[Goal of the exercise] Scan the entries for lines with the word "Context" and copy those lines.

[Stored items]
----------------
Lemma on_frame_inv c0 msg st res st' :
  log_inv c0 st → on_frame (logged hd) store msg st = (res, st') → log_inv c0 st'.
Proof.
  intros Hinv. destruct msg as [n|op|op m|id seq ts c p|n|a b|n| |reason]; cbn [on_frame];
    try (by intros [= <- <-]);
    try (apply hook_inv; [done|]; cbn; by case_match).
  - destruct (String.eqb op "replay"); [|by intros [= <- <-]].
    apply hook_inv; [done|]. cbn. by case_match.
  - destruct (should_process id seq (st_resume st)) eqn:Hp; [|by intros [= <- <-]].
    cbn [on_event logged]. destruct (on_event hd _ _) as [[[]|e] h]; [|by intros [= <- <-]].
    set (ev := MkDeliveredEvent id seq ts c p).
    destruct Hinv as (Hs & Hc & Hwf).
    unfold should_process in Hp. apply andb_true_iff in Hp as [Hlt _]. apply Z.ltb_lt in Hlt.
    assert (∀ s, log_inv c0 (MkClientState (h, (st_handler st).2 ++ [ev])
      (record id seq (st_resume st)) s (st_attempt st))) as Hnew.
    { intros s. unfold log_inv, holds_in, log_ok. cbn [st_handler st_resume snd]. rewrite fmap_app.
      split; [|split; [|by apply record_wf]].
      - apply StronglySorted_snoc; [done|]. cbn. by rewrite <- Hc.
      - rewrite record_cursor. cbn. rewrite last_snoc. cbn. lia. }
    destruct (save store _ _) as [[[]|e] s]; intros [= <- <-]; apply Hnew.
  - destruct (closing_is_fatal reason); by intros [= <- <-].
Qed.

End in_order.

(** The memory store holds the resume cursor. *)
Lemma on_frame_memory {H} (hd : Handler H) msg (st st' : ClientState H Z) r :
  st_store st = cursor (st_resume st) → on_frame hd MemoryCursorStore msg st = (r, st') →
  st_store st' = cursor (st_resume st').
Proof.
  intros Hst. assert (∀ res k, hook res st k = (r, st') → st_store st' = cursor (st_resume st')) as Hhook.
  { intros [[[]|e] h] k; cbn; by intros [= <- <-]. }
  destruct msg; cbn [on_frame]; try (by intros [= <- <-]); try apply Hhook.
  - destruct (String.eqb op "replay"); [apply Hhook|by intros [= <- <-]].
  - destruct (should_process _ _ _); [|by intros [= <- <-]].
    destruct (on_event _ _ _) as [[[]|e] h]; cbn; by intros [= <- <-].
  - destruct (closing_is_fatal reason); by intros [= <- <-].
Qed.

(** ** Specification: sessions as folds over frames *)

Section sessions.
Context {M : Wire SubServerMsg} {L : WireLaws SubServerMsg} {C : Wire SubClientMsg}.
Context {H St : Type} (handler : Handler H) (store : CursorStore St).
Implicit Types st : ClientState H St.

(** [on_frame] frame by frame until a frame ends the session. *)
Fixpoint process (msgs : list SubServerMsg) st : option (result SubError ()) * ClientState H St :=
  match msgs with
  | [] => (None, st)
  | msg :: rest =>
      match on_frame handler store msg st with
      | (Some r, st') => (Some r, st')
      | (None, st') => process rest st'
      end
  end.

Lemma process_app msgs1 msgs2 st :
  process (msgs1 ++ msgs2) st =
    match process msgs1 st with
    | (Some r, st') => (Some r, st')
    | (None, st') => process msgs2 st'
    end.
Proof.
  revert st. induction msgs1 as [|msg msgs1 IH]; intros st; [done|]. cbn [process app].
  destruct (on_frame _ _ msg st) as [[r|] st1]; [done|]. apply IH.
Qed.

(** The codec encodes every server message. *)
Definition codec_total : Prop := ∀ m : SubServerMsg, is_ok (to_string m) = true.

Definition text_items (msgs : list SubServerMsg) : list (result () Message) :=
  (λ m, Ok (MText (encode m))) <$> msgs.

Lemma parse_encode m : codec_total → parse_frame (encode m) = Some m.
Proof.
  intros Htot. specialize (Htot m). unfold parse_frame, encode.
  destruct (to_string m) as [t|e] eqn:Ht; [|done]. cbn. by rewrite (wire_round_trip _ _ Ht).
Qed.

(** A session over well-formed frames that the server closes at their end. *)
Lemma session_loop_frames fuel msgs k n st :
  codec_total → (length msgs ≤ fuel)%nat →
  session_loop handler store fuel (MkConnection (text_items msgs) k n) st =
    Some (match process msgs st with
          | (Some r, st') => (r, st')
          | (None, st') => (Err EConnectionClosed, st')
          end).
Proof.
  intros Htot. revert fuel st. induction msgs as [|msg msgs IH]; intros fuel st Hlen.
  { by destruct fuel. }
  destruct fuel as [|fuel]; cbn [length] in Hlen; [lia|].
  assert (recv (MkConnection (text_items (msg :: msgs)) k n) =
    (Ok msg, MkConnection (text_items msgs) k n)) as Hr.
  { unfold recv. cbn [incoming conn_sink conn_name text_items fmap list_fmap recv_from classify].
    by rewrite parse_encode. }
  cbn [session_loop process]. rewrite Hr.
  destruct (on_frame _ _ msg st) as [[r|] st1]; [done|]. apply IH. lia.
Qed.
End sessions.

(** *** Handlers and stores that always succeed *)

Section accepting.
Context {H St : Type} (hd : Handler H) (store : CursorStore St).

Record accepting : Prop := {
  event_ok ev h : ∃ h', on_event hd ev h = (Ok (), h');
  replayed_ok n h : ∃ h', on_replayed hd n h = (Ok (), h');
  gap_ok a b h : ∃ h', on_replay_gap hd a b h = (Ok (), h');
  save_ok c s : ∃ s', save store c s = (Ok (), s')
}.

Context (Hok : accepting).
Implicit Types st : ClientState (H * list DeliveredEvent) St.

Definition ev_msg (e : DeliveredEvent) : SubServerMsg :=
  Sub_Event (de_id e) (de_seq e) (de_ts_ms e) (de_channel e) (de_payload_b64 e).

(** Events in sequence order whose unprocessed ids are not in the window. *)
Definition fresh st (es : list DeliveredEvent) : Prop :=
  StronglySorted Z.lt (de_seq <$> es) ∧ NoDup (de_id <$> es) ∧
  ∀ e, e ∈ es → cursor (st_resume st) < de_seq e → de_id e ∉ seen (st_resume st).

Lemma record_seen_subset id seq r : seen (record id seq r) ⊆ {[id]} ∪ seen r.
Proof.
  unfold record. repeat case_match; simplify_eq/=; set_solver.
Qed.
----------------
[Answer]
Context {M : Wire SubServerMsg} {L : WireLaws SubServerMsg} {C : Wire SubClientMsg}.
Context {H St : Type} (handler : Handler H) (store : CursorStore St).
Context {H St : Type} (hd : Handler H) (store : CursorStore St).
Context (Hok : accepting).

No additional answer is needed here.